Star-struck lenders had virtually showered money on Meriwether and his band of supposed geniuses. While the term hedge refers to techniques for reducing risk, funds such as Meriwether's often do just the opposite by using vast sums of borrowed money to make highly speculative bets in global markets. At the peak of its borrowing, the secretive fund reportedly carried a debt load 100 times as great as its net assets, or ownership capital. This would be like putting down $1,000 of your own money to buy a $100,000 house--in a flood plain on the San Andreas fault. "Most hedge-fund managers believe that a leverage ratio in excess of 50 to 1 is exceptionally large and very risky," says Hunt Taylor, executive director of Tass Management, a hedge-fund consulting firm.
But Wall Street insiders say what really spooked the Fed was indications that Long Term Capital had off-balance sheet derivative contracts with a value of more than $1 trillion. Derivatives are financial instruments that bet on the future direction of interest rates, stock indexes or currencies. Defaults representing less than 1% of that whopping sum could have sunk the fund and punished banks and investment firms around the world.

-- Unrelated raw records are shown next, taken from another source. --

Lemma extractAccountInfo_returns text :
  extractAccountInfo text
  = Normal {| accountNumber := accountNumber_of text;
              customerName := customerName_of text;
              serviceAddress := serviceAddress_of text |}.
Proof.
  unfold extractAccountInfo, accountNumber_of, customerName_of,
    serviceAddress_of, name_matches.
  destruct (String_match Patterns.account text) as [m |] eqn:Ha.
  - destruct (account_groups text m Ha) as (x & _ & ->).
    unfold at_. cbn [nth to_String bind].
    change (String_match Patterns.name text)
      with (match RegExp.all_matches Patterns.name text with
            | [] => None
            | ms => Some (map (fun m => nth 0 m None) ms)
            end).
    assert (Hall : Forall (fun m => at_ m 0 <> None)
                     (RegExp.all_matches Patterns.name text))
      by apply all_from_whole.
    destruct (RegExp.all_matches Patterns.name text) as [| n ns].
    + reflexivity.
    + rewrite (pick_name_find (n :: ns) Hall). reflexivity.
  - cbn [bind].
    change (String_match Patterns.name text)
      with (match RegExp.all_matches Patterns.name text with
            | [] => None
            | ms => Some (map (fun m => nth 0 m None) ms)
            end).
    assert (Hall : Forall (fun m => at_ m 0 <> None)
                     (RegExp.all_matches Patterns.name text))
      by apply all_from_whole.
    destruct (RegExp.all_matches Patterns.name text) as [| n ns].
    + reflexivity.
    + rewrite (pick_name_find (n :: ns) Hall). reflexivity.
Qed.

(** X1.  [extractAccountInfo] throws on no text: group 1 of the account
    pattern always takes part in a match, so that [trim] has a string.
    The account number it returns is empty or of the form
    NNNN-NNNN-NNN, and it is empty exactly when the text has no such
    number. *)
Theorem extractAccountInfo_account (text : str) :
  exists info,
    extractAccountInfo text = Normal info
    /\ (accountNumber info = [] \/ is_account (accountNumber info) = true)
    /\ (accountNumber info = []
        <-> String_match Patterns.account text = None).
Proof.
  exists (account_of text).
  split; [apply extractAccountInfo_returns |].
  unfold account_of. cbn [accountNumber]. unfold accountNumber_of.
  destruct (String_match Patterns.account text) as [m |] eqn:Hm.
  - destruct (account_groups text m Hm) as (x & Hx & ->).
    unfold at_. cbn [nth to_String]. rewrite (trim_account x Hx).
    split; [right; exact Hx |].
    split; [intros E; subst x; discriminate Hx | discriminate].
  - split; [left; reflexivity |]. split; reflexivity.
Qed.

(** X2.  The customer name is the first of the successive matches of
    the name pattern that passes the test of line 98, on every text; a
    name that is not empty is one of these matches and passes the
    test, and the name is empty exactly when no match passes it. *)
Theorem customerName_choice (text : str) :
  exists info,
    extractAccountInfo text = Normal info
    /\ customerName info
       = match find kept (name_matches text) with
         | Some m => m
         | None => []
         end
    /\ (customerName info <> [] ->
        In (customerName info) (name_matches text)
        /\ kept (customerName info) = true)
    /\ (forallb (fun m => negb (kept m)) (name_matches text) = true ->
        customerName info = []).
Proof.
  exists (account_of text).
  split; [apply extractAccountInfo_returns |].
  unfold account_of. cbn [customerName]. unfold customerName_of.
  split; [reflexivity |].
  destruct (find kept (name_matches text)) as [m |] eqn:Hf.
  - apply find_some in Hf. split; [intros _; exact Hf |].
    intros Hall. rewrite forallb_forall in Hall.
    destruct Hf as [Hin Hk]. specialize (Hall m Hin).
    rewrite Hk in Hall. discriminate.
  - split; [intros H; exfalso; apply H; reflexivity | reflexivity].
Qed.

(** ** The fields of the bill record *)

Lemma read_amount_get {A} (g : BillRecord -> A) (inj : Number.t -> A)
  re set text data :
  (forall v d, g (set v d) = inj v) ->
  g (read_amount re set text data)
  = match String_match re text with
    | Some m => inj (parseNumber (at_ m 1))
    | None => g data
    end.
Proof.
  intros H. unfold read_amount.
  destruct (String_match re text); [apply H | reflexivity].
Qed.

Ltac pass g :=
  repeat (etransitivity;
          [ solve [ first
              [ apply (read_amount_keeps g); unseen_solve
              | apply (from_line_keeps g); unseen_solve
              | apply (two_tier_keeps g); unseen_solve
              | apply (gasSupply_keeps g); unseen_solve
              | apply (deriveDays_keeps g); reflexivity ] ]
          | cbv beta ]).

Ltac unfold_bill :=
  unfold bill_value, readTotals, gas_value, gas_tail, gas_head,
    electricity_value, electricity_tail.

Ltac amount_field g :=
  unfold_bill; pass g;
  etransitivity;
  [ apply (read_amount_get g (fun v => v)); intros; reflexivity |];
  unfold amount;
  match goal with
  | |- match ?x with _ => _ end = _ => destruct x; [reflexivity |]
  end;
  pass g; rewrite (header_keeps g) by reflexivity; reflexivity.

(** X3.  Fourteen fields of the record are each the amount after the
    first match of one pattern, 0 without a match, whatever else the
    text holds; the file name is the argument. *)
Theorem labelled_amounts (h : Host) (text name : str) :
  exists r,
    extractBillData h text name = Normal r
    /\ fileName r = name
    /\ Electricity.basicServiceCharge (electricity r)
       = amount Patterns.elecBasic text
    /\ Electricity.totalDelivery (electricity r)
       = amount Patterns.elecDeliveryTotal text
    /\ Electricity.totalSupply (electricity r)
       = amount Patterns.elecSupplyTotal text
    /\ Electricity.totalTaxes (electricity r) = amount Patterns.elecTax text
    /\ Electricity.totalCost (electricity r) = amount Patterns.elecTotal text
    /\ Gas.usageCcf (gas r) = amount Patterns.gasCcf text
    /\ Gas.usageTherms (gas r) = amount Patterns.gasTherm text
    /\ Gas.basicServiceCharge (gas r) = amount Patterns.gasBasic text
    /\ Gas.totalDelivery (gas r) = amount Patterns.gasDeliveryTotal text
    /\ Gas.totalSupply (gas r) = amount Patterns.gasSupplyTotal text
    /\ Gas.totalTaxes (gas r) = amount Patterns.gasTax text
    /\ Gas.totalCost (gas r) = amount Patterns.gasTotal text
    /\ totalEnergyCharges r = amount Patterns.totalEnergy text
    /\ amountDue r = amount Patterns.amountDue text.
Proof.
  exists (bill_value h text name).
  split; [apply extractBillData_normal |].
  split.
  { unfold_bill. pass fileName.
    rewrite (header_keeps fileName) by reflexivity. reflexivity. }
  split.
  { amount_field (fun r => Electricity.basicServiceCharge (electricity r)). }
  split.
  { amount_field (fun r => Electricity.totalDelivery (electricity r)). }
  split.
  { amount_field (fun r => Electricity.totalSupply (electricity r)). }
  split.
  { amount_field (fun r => Electricity.totalTaxes (electricity r)). }
  split.
  { amount_field (fun r => Electricity.totalCost (electricity r)). }
  split.
  { amount_field (fun r => Gas.usageCcf (gas r)). }
  split.
  { amount_field (fun r => Gas.usageTherms (gas r)). }
  split.
  { amount_field (fun r => Gas.basicServiceCharge (gas r)). }
  split.
  { amount_field (fun r => Gas.totalDelivery (gas r)). }
  split.
  { amount_field (fun r => Gas.totalSupply (gas r)). }
  split.
  { amount_field (fun r => Gas.totalTaxes (gas r)). }
  split.
  { amount_field (fun r => Gas.totalCost (gas r)). }
  split.
  { amount_field totalEnergyCharges. }
  amount_field amountDue.
Qed.

Lemma two_tier_final quantity simple monthly f text data :
  lawful f ->
  pair_of f data = (Number.zero, Number.zero) ->
  pair_of f (two_tier_value quantity simple monthly f text data)
  = two_tier_result quantity simple monthly text.
Proof.
  intros Hf H0. rewrite two_tier_pair by exact Hf.
  rewrite from_line_pair by exact Hf. rewrite H0. reflexivity.
Qed.

Ltac initial_pair f :=
  pass (pair_of f); rewrite (header_keeps (pair_of f)) by reflexivity;
  reflexivity.

(** X4.  The rate and the charge of electricity delivery, transition
    and SBC and of gas delivery, on every text: the single line when it
    is found with a rate other than 0; otherwise the reconciled
    per-month lines when there are any; otherwise the single line, or
    0 and 0. *)
Theorem two_tier_charges (h : Host) (text name : str) :
  exists r,
    extractBillData h text name = Normal r
    /\ (forall k : elec_charge,
           (rate_of (field k) r, charge_of (field k) r)
           = two_tier_result parseInt (simple_re k) (monthly_re k) text)
    /\ (Gas.deliveryRate (gas r), Gas.deliveryCharge (gas r))
       = two_tier_result parseNumber Patterns.gasDeliverySimple
           Patterns.gasDeliveryMonth text.
Proof.
  exists (bill_value h text name).
  split; [apply extractBillData_normal |]. split.
  - intros k.
    change (pair_of (field k) (bill_value h text name)
            = two_tier_result parseInt (simple_re k) (monthly_re k) text).
    destruct k; cbn [field simple_re monthly_re]; unfold_bill.
    + pass (pair_of elec_delivery).
      apply two_tier_final; [repeat intro; reflexivity |].
      initial_pair elec_delivery.
    + pass (pair_of elec_transition).
      apply two_tier_final; [repeat intro; reflexivity |].
      initial_pair elec_transition.
    + pass (pair_of elec_sbc).
      apply two_tier_final; [repeat intro; reflexivity |].
      initial_pair elec_sbc.
  - change (pair_of gas_delivery (bill_value h text name)
            = two_tier_result parseNumber Patterns.gasDeliverySimple
                Patterns.gasDeliveryMonth text).
    unfold_bill. pass (pair_of gas_delivery).
    apply two_tier_final; [repeat intro; reflexivity |].
    initial_pair gas_delivery.
Qed.

Lemma header_fields h text name :
  statementDate (header_value h text name)
  = match String_match Patterns.statementDate text with
    | Some m => parseDate h (at_ m 1)
    | None => None
    end
  /\ servicePeriod (header_value h text name)
     = {| ServicePeriod.start := period_date h text 1;
          ServicePeriod.end_ := period_date h text 2;
          ServicePeriod.days := explicit_days text |}
  /\ Electricity.usage (electricity (header_value h text name))
     = explicit_usage text.
Proof.
  unfold header_value, readDaysKwh, readServicePeriod, readStatementDate,
    period_date, explicit_days, explicit_usage.
  destruct (String_match Patterns.statementDate text);
    destruct (String_match Patterns.servicePeriod text);
    destruct (String_match Patterns.daysKwh text);
    destruct (String_match Patterns.kwhDays text);
    repeat split.
Qed.

Lemma bill_servicePeriod h text name :
  servicePeriod (bill_value h text name)
  = if Number.eqb (explicit_days text) Number.zero then
      match period_date h text 1, period_date h text 2 with
      | Some a, Some b =>
          {| ServicePeriod.start := Some a; ServicePeriod.end_ := Some b;
             ServicePeriod.days := days_between a b |}
      | _, _ =>
          {| ServicePeriod.start := period_date h text 1;
             ServicePeriod.end_ := period_date h text 2;
             ServicePeriod.days := explicit_days text |}
      end
    else
      {| ServicePeriod.start := period_date h text 1;
         ServicePeriod.end_ := period_date h text 2;
         ServicePeriod.days := explicit_days text |}.
Proof.
  destruct (header_fields h text name) as (_ & Hp & _).
  unfold bill_value. rewrite deriveDays_servicePeriod.
  rewrite servicePeriod_after_header. cbn zeta. rewrite Hp.
  cbn [ServicePeriod.start ServicePeriod.end_ ServicePeriod.days].
  destruct (Number.eqb _ _); [| reflexivity].
  destruct (period_date h text 1); [| reflexivity].
  destruct (period_date h text 2); reflexivity.
Qed.

(** X5.  The head of the record on every text: the statement date and
    the two dates of the service period are what [parseDate] makes of
    the groups; of the two orders of days and usage, [N days N kwh] is
    read first and the other only without it; a stated day count other
    than 0 is kept, and a count of 0 or none is replaced by the
    distance of the two dates when both are there. *)
Theorem header_and_days (h : Host) (text name : str) :
  exists r,
    extractBillData h text name = Normal r
    /\ statementDate r
       = match String_match Patterns.statementDate text with
         | Some m => parseDate h (at_ m 1)
         | None => None
         end
    /\ ServicePeriod.start (servicePeriod r) = period_date h text 1
    /\ ServicePeriod.end_ (servicePeriod r) = period_date h text 2
    /\ Electricity.usage (electricity r) = explicit_usage text
    /\ ServicePeriod.days (servicePeriod r)
       = (if Number.eqb (explicit_days text) Number.zero then
            match period_date h text 1, period_date h text 2 with
            | Some a, Some b => days_between a b
            | _, _ => explicit_days text
            end
          else explicit_days text).
Proof.
  exists (bill_value h text name).
  split; [apply extractBillData_normal |].
  destruct (header_fields h text name) as (Hs & _ & Hu).
  split.
  { rewrite <- Hs. unfold_bill. pass statementDate. reflexivity. }
  rewrite bill_servicePeriod.
  split.
  { destruct (Number.eqb _ _); [| reflexivity].
    destruct (period_date h text 1); [| reflexivity].
    destruct (period_date h text 2); reflexivity. }
  split.
  { destruct (Number.eqb _ _); [| reflexivity].
    destruct (period_date h text 1); [| reflexivity].
    destruct (period_date h text 2); reflexivity. }
  split.
  { rewrite <- Hu. unfold_bill.
    pass (fun r => Electricity.usage (electricity r)). reflexivity. }
  destruct (Number.eqb _ _); [| reflexivity].
  destruct (period_date h text 1); [| reflexivity].
  destruct (period_date h text 2); reflexivity.
Qed.
(* ===== verification/_CoqProject ===== *)
-Q . S2P
Prelude.v
Ragel.v
Cstdlib.v
Node.v
Defend.v
NodeFormat.v
Stackish.v
NodeRep.v
NodeOpen.v
NodeFormatProps.v
StackishDfa.v
StackishRt.v
StackishProps.v
StackishTyped.v
Heap.v
Message.v
Routing.v
RoutingProps.v
RoutingEnd.v
Members.v
Commands.v
CommandsProps.v
Connection.v
Hub.v
ConnectionProps.v
Tasks.v
TasksProps.v
TasksRuns.v
Crypto.v
Signing.v
Frame.v
Peer.v
FrameProps.v
CryptoProps.v
PeerProps.v
PeerAttacks.v
SigningProps.v
ClientIo.v
ClientIoProps.v
Proxy.v
ProxyProps.v
ProxyRelay.v
ProxyConnect.v
ProxyFaults.v
Client.v
ClientProps.v
Session.v
Server.v
BString.v
BStringProps.v
BStringSearch.v
BStringMake.v
BStringList.v
BStringListProps.v
BStringFormat.v
BStringReplace.v
BStringReplaceProps.v
BStringStream.v
BStringStreamProps.v
BStringQueue.v
BStringSplit.v
BStringMacros.v
(* ===== verification/Cstdlib.v ===== *)
(** * Cstdlib: the number conversions of the C library that stackish uses

    [strtoull], [strtoul] and [strtod] read from a position of a buffer and report how
    much they consumed and whether they set [errno] to ERANGE; ["%f"] prints a double.
    A double is a [spec_float] of binary64; decimal conversion is exact integer
    arithmetic followed by one rounding, as IEEE 754 and C ask for.  The inputs are
    decimal: the hexadecimal, "inf" and "nan" forms of [strtod] cannot start at a
    stackish number token and are not modelled. *)

From Stdlib Require Import ZArith Lia Floats.SpecFloat.
From S2P Require Import Prelude.
Local Open Scope Z_scope.

Module Cstdlib.

Definition ERANGE : Z := 34.

Record conv (A : Type) := Conv { c_value : A; c_used : Z; c_errno : Z }.
Arguments Conv {A}.
Arguments c_value {A}.
Arguments c_used {A}.
Arguments c_errno {A}.

(** leading white space, then an optional sign: what is left, length skipped, negative? *)
Fixpoint skip_space (l : bytes) : bytes * Z :=
  match l with
  | [] => ([], 0)
  | b :: r => if is_space b then let '(r', n) := skip_space r in (r', n + 1) else (l, 0)
  end.

Definition skip_sign (l : bytes) : bytes * Z * bool :=
  match l with
  | Byte.x2b :: r => (r, 1, false)
  | Byte.x2d :: r => (r, 1, true)
  | _ => (l, 0, false)
  end.

(** [strtoull(s, &end, 10)], and [strtoul] where [unsigned long] has 64 bits *)
Definition strtoull (s : bytes) : conv Z :=
  let '(s1, n1) := skip_space s in
  let '(s2, n2, neg) := skip_sign s1 in
  let ds := span is_digit s2 in
  let v := dec_value ds in
  match ds with
  | [] => Conv 0 0 0
  | _ :: _ =>
    if 2 ^ 64 <=? v then Conv (2 ^ 64 - 1) (n1 + n2 + zlen ds) ERANGE
    else Conv (if neg then u64 (- v) else v) (n1 + n2 + zlen ds) 0
  end.

Definition prec : Z := 53.
Definition emax : Z := 1024.

(** the double nearest to (-1)^s * n * 10^k *)
Definition of_decimal (s : bool) (n k : Z) : spec_float :=
  match n with
  | Zpos m =>
    if 0 <=? k
    then binary_round prec emax s (m * Z.to_pos (10 ^ k)) 0
    else let '(q, e, l) := SFdiv_core_binary prec emax n 0 (10 ^ (- k)) 0 in
         binary_round_aux prec emax s q e l
  | _ => S754_zero s
  end.

(** did the conversion of a non-zero decimal leave the range of normal doubles? *)
Definition out_of_range (n : Z) (f : spec_float) : bool :=
  negb (n =? 0) &&
  match f with
  | S754_finite _ m _ => Z.pos m <? 2 ^ 52
  | _ => true
  end.

(** an exponent part: [e] or [E], an optional sign, at least one digit *)
Definition exponent (l : bytes) : Z * Z :=
  match l with
  | (Byte.x65 | Byte.x45) :: r =>
    let '(r2, n2, neg) := skip_sign r in
    let ds := span is_digit r2 in
    match ds with
    | [] => (0, 0)
    | _ :: _ => ((if neg then - dec_value ds else dec_value ds), 1 + n2 + zlen ds)
    end
  | _ => (0, 0)
  end.

Definition strtod (s : bytes) : conv spec_float :=
  let '(s1, n1) := skip_space s in
  let '(s2, n2, neg) := skip_sign s1 in
  let ip := span is_digit s2 in
  let s3 := drop (length ip) s2 in
  let '(fp, n3) :=
    match s3 with
    | Byte.x2e :: r => let f := span is_digit r in (f, 1 + zlen f)
    | _ => ([], 0)
    end in
  let s4 := drop (Z.to_nat n3) s3 in
  match ip ++ fp with
  | [] => Conv (S754_zero false) 0 0
  | ds =>
    let '(e, n4) := exponent s4 in
    let n := dec_value ds in
    let f := of_decimal neg n (e - zlen fp) in
    Conv f (n1 + n2 + zlen ip + n3 + n4) (if out_of_range n f then ERANGE else 0)
  end.

(** n / d rounded to the nearest integer, ties to even *)
Definition div_even (n d : Z) : Z :=
  let q := n / d in
  let r := n mod d in
  if 2 * r <? d then q
  else if d <? 2 * r then q + 1
  else if Z.even q then q else q + 1.

(** millionths of the magnitude *)
Definition micros (m : positive) (e : Z) : Z :=
  if 0 <=? e then Z.pos m * 2 ^ e * 10 ^ 6
  else div_even (Z.pos m * 10 ^ 6) (2 ^ (- e)).

Definition pad6 (n : Z) : bytes :=
  [digit (n / 100000 mod 10); digit (n / 10000 mod 10); digit (n / 1000 mod 10);
   digit (n / 100 mod 10); digit (n / 10 mod 10); digit (n mod 10)].

Definition sign_str (s : bool) : bytes := if s then lit "-" else [].

(** [printf("%f", f)] *)
Definition fmt_f (f : spec_float) : bytes :=
  match f with
  | S754_zero s => sign_str s ++ lit "0.000000"
  | S754_infinity s => sign_str s ++ lit "inf"
  | S754_nan => lit "nan"
  | S754_finite s m e =>
    let n := micros m e in
    sign_str s ++ print_dec (n / 10 ^ 6) ++ lit "." ++ pad6 (n mod 10 ^ 6)
  end.

#[global] Instance spec_float_eq_dec : EqDecision spec_float.
Proof. solve_decision. Defined.

Example strtoull_ex : strtoull (lit "567 x") = Conv 567 3 0.
Proof. reflexivity. Qed.
Example strtoull_big : strtoull (lit "99999999999999999999 ") = Conv (2 ^ 64 - 1) 20 ERANGE.
Proof. reflexivity. Qed.
Example strtod_ex : strtod (lit "0.5 ") = Conv (S754_finite false 4503599627370496 (-53)) 3 0.
Proof. reflexivity. Qed.
Example fmt_f_ex : fmt_f (c_value (strtod (lit "345.78 "))) = lit "345.780000".
Proof. vm_compute. reflexivity. Qed.
Example strtod_exp : c_used (strtod (lit "1.5e3x ")) = 5.
Proof. vm_compute. reflexivity. Qed.

(** ** [getopt] *)

(** whether the option string has the letter, and whether it takes an argument *)
Fixpoint opt_spec (optstring : bytes) (c : byte) : option bool :=
  match optstring with
  | [] => None
  | x :: rest => if bool_decide (x = c) && negb (bool_decide (c = Byte.x3a)) then Some (bool_decide (head rest = Some Byte.x3a)) else opt_spec rest c
  end.

(** the letters of one word, with the words behind it: what is reported and what is left; "?" for a letter that is not
    in the option string or has no argument *)
Fixpoint opt_word (optstring cs : bytes) (rest : list bytes) : list (byte * bytes) * list bytes :=
  match cs with
  | [] => ([], rest)
  | c :: cs' =>
    match opt_spec optstring c with
    | None => let '(os, rest) := opt_word optstring cs' rest in ((Byte.x3f, []) :: os, rest)
    | Some false => let '(os, rest) := opt_word optstring cs' rest in ((c, []) :: os, rest)
    | Some true =>
      match cs', rest with
      | _ :: _, _ => ([(c, cs')], rest)
      | [], a :: rest' => ([(c, a)], rest')
      | [], [] => ([(Byte.x3f, [])], [])
      end
    end
  end.

Fixpoint getopt_loop (fuel : nat) (optstring : bytes) (argv : list bytes) : list (byte * bytes) :=
  match fuel, argv with
  | S f, a :: rest =>
    match a with
    | [Byte.x2d; Byte.x2d] => []
    | Byte.x2d :: (_ :: _) as cs => let '(os, rest) := opt_word optstring cs rest in os ++ getopt_loop f optstring rest
    | _ => getopt_loop f optstring rest
    end
  | _, _ => []
  end.

(** what the calls report, up to -1; words that are no options are passed over, as the GNU library does *)
Definition getopt (optstring : bytes) (argv : list bytes) : list (byte * bytes) := getopt_loop (length argv) optstring argv.

Example getopt_cluster : getopt (lit "ab:c") [lit "-ab"; lit "x"; lit "y"; lit "-c"] = [(Byte.x61, []); (Byte.x62, lit "x"); (Byte.x63, [])].
Proof. reflexivity. Qed.

End Cstdlib.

Why did Long Term Capital suddenly lose money after years of winning? Short answer: the fund's investing formulas were blindsided by the financial meltdown that has spread so rapidly from Asia to Russia and Latin America. In essence, Meriwether's computers were programmed with historical relationships among various global bond yields and other financial instruments. They looked for discrepancies in those relationships and bet that they would return to their historical norms. But the deepening global crisis caused a flight to the safety of U.S. Treasury bonds, which drove up prices that Meriwether's computers said should be falling. The resulting losses chopped Long Term Capital's net worth from $4.8 billion in January to just $600 million last week.